#### Exercise directions
Only one stretch of the records below should be repeated. It starts with the line containing "Definition ProposeConfChange (ctx" and goes on through the line containing "if negb (term_", exactly as written.

Records from a data collection:
──────

(* ===== verification/RawNode.v ===== *)
(** * The interface of the core

    Model of [lib/core/raw_node.cc]: [RawNode] hands the work of a node out
    as [Ready] values and learns through [Advance*] and [OnPersistReady] what
    has been persisted and applied. *)

From S2P Require Import Prelude Types Util Inflights Progress Quorum Tracker ConfChange Storage Unstable ReadOnly Config RaftLog RaftLogProps RaftCore Raft.

Inductive SnapshotStatus := Finish | Failure.

Definition IsLocalMessage (t : MessageType) : bool :=
  match t with
  | MsgHup | MsgBeat | MsgUnreachable | MsgSnapStatus | MsgCheckQuorum => true
  | _ => false
  end.

Definition IsResponseMessage (t : MessageType) : bool :=
  match t with
  | MsgAppendResponse | MsgRequestVoteResponse | MsgHeartbeatResponse | MsgUnreachable
  | MsgRequestPreVoteResponse => true
  | _ => false
  end.

Record LightReady := mkLightReady {
  lr_commit_index : option Z;
  lr_committed_entries : list Entry;
  lr_messages : list Message
}.
#[export] Instance LightReady_eta : Eta LightReady := fun l =>
  mkLightReady (lr_commit_index l) (lr_committed_entries l) (lr_messages l).

Record Ready := mkReady {
  rd_number : Z;
  rd_ss : option SoftState;
  rd_hs : option HardState;
  rd_read_states : list ReadState;
  rd_entries : list Entry;
  rd_snapshot : Snapshot;
  rd_is_persisted_msg : bool;
  rd_light : LightReady;
  rd_must_sync : bool
}.

Definition Messages (rd : Ready) : list Message :=
  if negb (rd_is_persisted_msg rd) then lr_messages (rd_light rd) else [].

Record ReadyRecord := mkReadyRecord {
  rr_number : Z;
  rr_last_entry : option (Z * Z);
  rr_snapshot : option (Z * Z)
}.

Record Status := mkStatus {
  s_id : Z;
  s_hs : HardState;
  s_ss : SoftState;
  s_applied : Z;
  s_progress : option ProgressTracker
}.

Record RawNode (S : Type) := mkRawNode {
  raft_ : Raft S;
  prev_ss_ : SoftState;
  prev_hs_ : HardState;
  max_number_ : Z;
  records_ : list ReadyRecord;
  commit_since_index_ : Z
}.
Arguments mkRawNode {S}.
Arguments raft_ {S}.
Arguments prev_ss_ {S}.
Arguments prev_hs_ {S}.
Arguments max_number_ {S}.
Arguments records_ {S}.
Arguments commit_since_index_ {S}.
#[export] Instance RawNode_eta S : Eta (RawNode S) := fun n =>
  mkRawNode (raft_ n) (prev_ss_ n) (prev_hs_ n) (max_number_ n) (records_ n) (commit_since_index_ n).

(** What a sequence of persisted records amounts to: the index of the last
    snapshot, and the last entry after it. *)
Fixpoint persisted_records (number : Z) (records : list ReadyRecord) (index term snap_index : Z) :
    Z * Z * Z * list ReadyRecord :=
  match records with
  | [] => (index, term, snap_index, [])
  | record :: rest =>
      if number <? rr_number record then (index, term, snap_index, record :: rest)
      else
        let '(index, term, snap_index) :=
          match rr_snapshot record with
          | Some (i, _) => (0, 0, i)
          | None => (index, term, snap_index)
          end in
        let '(index, term) :=
          match rr_last_entry record with
          | Some (i, t) => (i, t)
          | None => (index, term)
          end in
        persisted_records number rest index term snap_index
  end.

Section RawNode.
Context {ENV : Env} {S : Type} {ST : Storage S}.

Definition on_raft {A} (m : M (Raft S) A) : M (RawNode S) A :=
  zoom raft_ (fun r n => n <| raft_ := r |>) m.

Definition node : M (RawNode S) (RawNode S) := get.

Definition new (config : Config) (store : S) (draws : nat) : outcome (RawNode S) :=
  let? raft := Raft.new config store draws in
  let? _ := oassert (negb (c_id config =? 0)) "config.id must not be zero" in
  Ret (mkRawNode raft (soft_state raft) (hard_state raft) 0 [] (c_applied config)).

(** ** Calls into the node *)

Definition SetPriority (priority : Z) : M (RawNode S) unit := on_raft (Raft.SetPriority priority).

Definition RequestSnapshot : M (RawNode S) (Result unit) := on_raft Raft.RequestSnapshot.

Definition step_ignored (m : Message) : M (RawNode S) unit := on_raft (Raft.Step m) ;;; ret tt.

Definition TransferLeader (transferee : Z) : M (RawNode S) unit :=
  step_ignored (empty_message <| m_type := MsgTransferLeader |> <| m_from := transferee |>).

Definition ReadIndex (ctx : string) : M (RawNode S) unit :=
  step_ignored (empty_message <| m_type := MsgReadIndex |>
    <| m_entries := [empty_entry <| e_data := ctx |>] |>).

Definition GetStatus (n : RawNode S) : Status :=
  let r := raft_ n in
  mkStatus (id_ r) (hard_state r) (soft_state r) (applied_ (raft_log_ r))
    (if is_role Leader r then Some (progress_tracker_ r) else None).

Definition ReportUnreachable (id : Z) : M (RawNode S) unit :=
  step_ignored (empty_message <| m_type := MsgUnreachable |> <| m_from := id |>).

Definition ReportSnapshot (id : Z) (status : SnapshotStatus) : M (RawNode S) unit :=
  step_ignored (empty_message <| m_type := MsgSnapStatus |> <| m_from := id |>
    <| m_reject := match status with Failure => true | Finish => false end |>).

Definition Tick : M (RawNode S) bool := on_raft Raft.Tick.

Definition Campaign : M (RawNode S) (Result unit) :=
  on_raft (Raft.Step (empty_message <| m_type := MsgHup |>)).

Definition Propose (ctx data : string) : M (RawNode S) (Result unit) :=
  let! n := node in
  on_raft (Raft.Step (empty_message <| m_type := MsgPropose |> <| m_from := id_ (raft_ n) |>
    <| m_entries := [SetEntryChecksum (empty_entry <| e_data := data |> <| e_context := ctx |>)] |>)).

Definition Ping : M (RawNode S) unit := on_raft Raft.Ping.

Definition ProposeConfChange (ctx : string) (cc : ConfChangeV2) : M (RawNode S) (Result unit) :=
  on_raft (Raft.Step (empty_message <| m_type := MsgPropose |>
    <| m_entries := [SetEntryChecksum (empty_entry <| e_type := EntryConfChangeV2 |>
         <| e_data := cc_encode cc |> <| e_context := ctx |>)] |>)).

Definition ApplyConfChange (cc : ConfChangeV2) : M (RawNode S) (Result ConfState) :=
  on_raft (Raft.ApplyConfChange cc).

Definition Step (m : Message) : M (RawNode S) (Result unit) :=
  if IsLocalMessage (m_type m) then ret (Err (ERaft StepLocalMsg))
  else
    let! n := node in
    if negb (bool_decide (get_progress (m_from m) (raft_ n) = None)) || negb (IsResponseMessage (m_type m))
    then on_raft (Raft.Step m)
    else ret (Err (ERaft StepPeerNotFound)).

Definition OnEntriesFetched (ctx : GetEntriesContext) : M (RawNode S) unit :=
  match ctx with
  | ForSendAppend to term aggressively =>
      let! n := node in
      if negb (term_ (raft_ n) =? term) || negb (is_role Leader (raft_ n)) then ret tt
      else if bool_decide (get_progress to (raft_ n) = None) then ret tt
      else if aggressively then on_raft (Raft.SendAppendAggressively to)
      else on_raft (Raft.SendAppend to)
  | ForEmpty _ => ret tt
  | _ => abort (Panic "shouldn't call callback on non-async context")
  end.

(** ** Ready *)

Definition GetLightReady : M (RawNode S) LightReady :=
  let! n := node in
  let max_size := max_committed_size_per_ready_ (raft_ n) in
  let! committed_entries := on_raft (on_log (NextEntriesSince (commit_since_index_ n) (Some max_size))) in
  let committed_entries := default [] committed_entries in
  on_raft (Raft.ReduceUncommittedSize committed_entries) ;;;
  match last committed_entries with
  | Some e =>
      assert (commit_since_index_ n <? e_index e) "commit_since_index_ < e.index" ;;;
      set! commit_since_index_ := e_index e
  | None => ret tt
  end ;;;
  let! n := node in
  on_raft (set! messages_ := []) ;;;
  ret (mkLightReady None committed_entries (messages_ (raft_ n))).

Definition GetReady : M (RawNode S) Ready :=
  modify (fun n : RawNode S => n <| max_number_ := max_number_ n +! 1 |>) ;;;
  let! n := node in
  let number := max_number_ n in
  when (negb (bool_decide (ss_raft_state (prev_ss_ n) = Leader)) && is_role Leader (raft_ n))
    (set! records_ := [] ;;;
     foreach (records_ n) (fun r =>
       assert (bool_decide (rr_last_entry r = None)) "r.last_entry == std::nullopt" ;;;
       assert (bool_decide (rr_snapshot r = None)) "r.snapshot == std::nullopt")) ;;;
  let ss := soft_state (raft_ n) in
  let hs := hard_state (raft_ n) in
  let rd_ss := if bool_decide (ss = prev_ss_ n) then None else Some ss in
  let hs_changed := negb (bool_decide (hs = prev_hs_ n)) in
  let sync_hs := hs_changed && (negb (hs_vote hs =? hs_vote (prev_hs_ n)) ||
                                negb (hs_term hs =? hs_term (prev_hs_ n))) in
  let read_states := read_states_ (raft_ n) in
  on_raft (core! read_states_ := []) ;;;
  let! (snapshot, record_snapshot) :=
    match snapshot_ (unstable_ (raft_log_ (raft_ n))) with
    | None => ret (empty_snapshot, None)
    | Some snapshot =>
        assert (commit_since_index_ n <=? sn_index snapshot) "commit_since_index_ <= snapshot.index" ;;;
        set! commit_since_index_ := sn_index snapshot ;;;
        let! more := getsO (fun n : RawNode S =>
          HasNextEntriesSince (sn_index snapshot) (raft_log_ (raft_ n))) in
        assert (negb more) "has snapshot but also has committed entries since {}" ;;;
        ret (snapshot, Some (sn_index snapshot, sn_term snapshot))
    end in
  let entries := entries_ (unstable_ (raft_log_ (raft_ n))) in
  let last_entry := (fun e => (e_index e, e_term e)) <$> last entries in
  let must_sync := sync_hs || bool_decide (is_Some record_snapshot) || negb (bool_decide (entries = [])) in
  let is_persisted_msg := negb (is_role Leader (raft_ n)) in
  let! light := GetLightReady in
  modify (fun n : RawNode S => n <| records_ := records_ n ++ [mkReadyRecord number last_entry record_snapshot] |>) ;;;
  ret (mkReady number rd_ss (if hs_changed then Some hs else None) read_states entries snapshot
         is_persisted_msg light must_sync).

Definition HasReady (n : RawNode S) : outcome bool :=
  let r := raft_ n in
  if negb (bool_decide (messages_ r = [])) then Ret true
  else if negb (bool_decide (soft_state r = prev_ss_ n)) then Ret true
  else if negb (bool_decide (hard_state r = prev_hs_ n)) then Ret true
  else if negb (bool_decide (read_states_ r = [])) then Ret true
  else if negb (bool_decide (entries_ (unstable_ (raft_log_ r)) = [])) then Ret true
  else if match snapshot_ (unstable_ (raft_log_ r)) with
          | Some s => 0 <? sn_index s
          | None => false
          end then Ret true
  else HasNextEntriesSince (commit_since_index_ n) (raft_log_ r).

(** ** Persisting and applying *)

Definition OnPersistReady (number : Z) : M (RawNode S) unit :=
  let! n := node in
  let '(index, term, snap_index, records) := persisted_records number (records_ n) 0 0 0 in
  set! records_ := records ;;;
  when (negb (snap_index =? 0)) (on_raft (OnPersistSnapshot snap_index)) ;;;
  when (negb (index =? 0)) (on_raft (OnPersistEntries index term)).

Definition CommitReady (rd : Ready) : M (RawNode S) unit :=
  match rd_ss rd with Some ss => set! prev_ss_ := ss | None => ret tt end ;;;
  match rd_hs rd with Some hs => set! prev_hs_ := hs | None => ret tt end ;;;
  let! n := node in
  match last (records_ n) with
  | None => abort Undefined
  | Some rd_record =>
      assert (rr_number rd_record =? rd_number rd) "rd_record.number == rd.number" ;;;
      match rr_snapshot rd_record with
      | Some (index, _) => on_raft (on_log (RaftLog.StableSnapshot index))
      | None => ret tt
      end ;;;
      match rr_last_entry rd_record with
      | Some (index, term) => on_raft (on_log (RaftLog.StableEntries index term))
      | None => ret tt
      end
  end.

Definition AdvanceAppend (rd : Ready) : M (RawNode S) LightReady :=
  CommitReady rd ;;;
  let! n := node in
  OnPersistReady (max_number_ n) ;;;
  let! light_rd := GetLightReady in
  let! n := node in
  assert (is_role Leader (raft_ n) || bool_decide (lr_messages light_rd = []))
    "not leader but has new msg after advance" ;;;
  let hs := hard_state (raft_ n) in
  let! commit_index :=
    (if hs_commit (prev_hs_ n) <? hs_commit hs then
       set! prev_hs_ := ((prev_hs_ n) <| hs_commit := hs_commit hs |>) ;;;
       ret (Some (hs_commit hs))
     else
       assert (hs_commit hs =? hs_commit (prev_hs_ n)) "hs.commit == prev_hs.commit" ;;;
       ret None) in
  let! n := node in
  assert (bool_decide (hs = prev_hs_ n)) "hard state != prev_hs" ;;;
  ret (light_rd <| lr_commit_index := commit_index |>).

Definition AdvanceApplyTo (applied : Z) : M (RawNode S) unit := on_raft (CommitApply applied).

Definition AdvanceAppendAsync (rd : Ready) : M (RawNode S) unit := CommitReady rd.

Definition AdvanceApply : M (RawNode S) unit :=
  let! n := node in
  on_raft (CommitApply (commit_since_index_ n)).

Definition Advance (rd : Ready) : M (RawNode S) LightReady :=
  let! n := node in
  let applied := commit_since_index_ n in
  let! light_rd := AdvanceAppend rd in
  AdvanceApplyTo applied ;;;
  ret light_rd.
End RawNode.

──────

#### Response to the exercise
Definition ProposeConfChange (ctx : string) (cc : ConfChangeV2) : M (RawNode S) (Result unit) :=
  on_raft (Raft.Step (empty_message <| m_type := MsgPropose |>
    <| m_entries := [SetEntryChecksum (empty_entry <| e_type := EntryConfChangeV2 |>
         <| e_data := cc_encode cc |> <| e_context := ctx |>)] |>)).

Definition ApplyConfChange (cc : ConfChangeV2) : M (RawNode S) (Result ConfState) :=
  on_raft (Raft.ApplyConfChange cc).

Definition Step (m : Message) : M (RawNode S) (Result unit) :=
  if IsLocalMessage (m_type m) then ret (Err (ERaft StepLocalMsg))
  else
    let! n := node in
    if negb (bool_decide (get_progress (m_from m) (raft_ n) = None)) || negb (IsResponseMessage (m_type m))
    then on_raft (Raft.Step m)
    else ret (Err (ERaft StepPeerNotFound)).

Definition OnEntriesFetched (ctx : GetEntriesContext) : M (RawNode S) unit :=
  match ctx with
  | ForSendAppend to term aggressively =>
      let! n := node in
      if negb (term_ (raft_ n) =? term) || negb (is_role Leader (raft_ n)) then ret tt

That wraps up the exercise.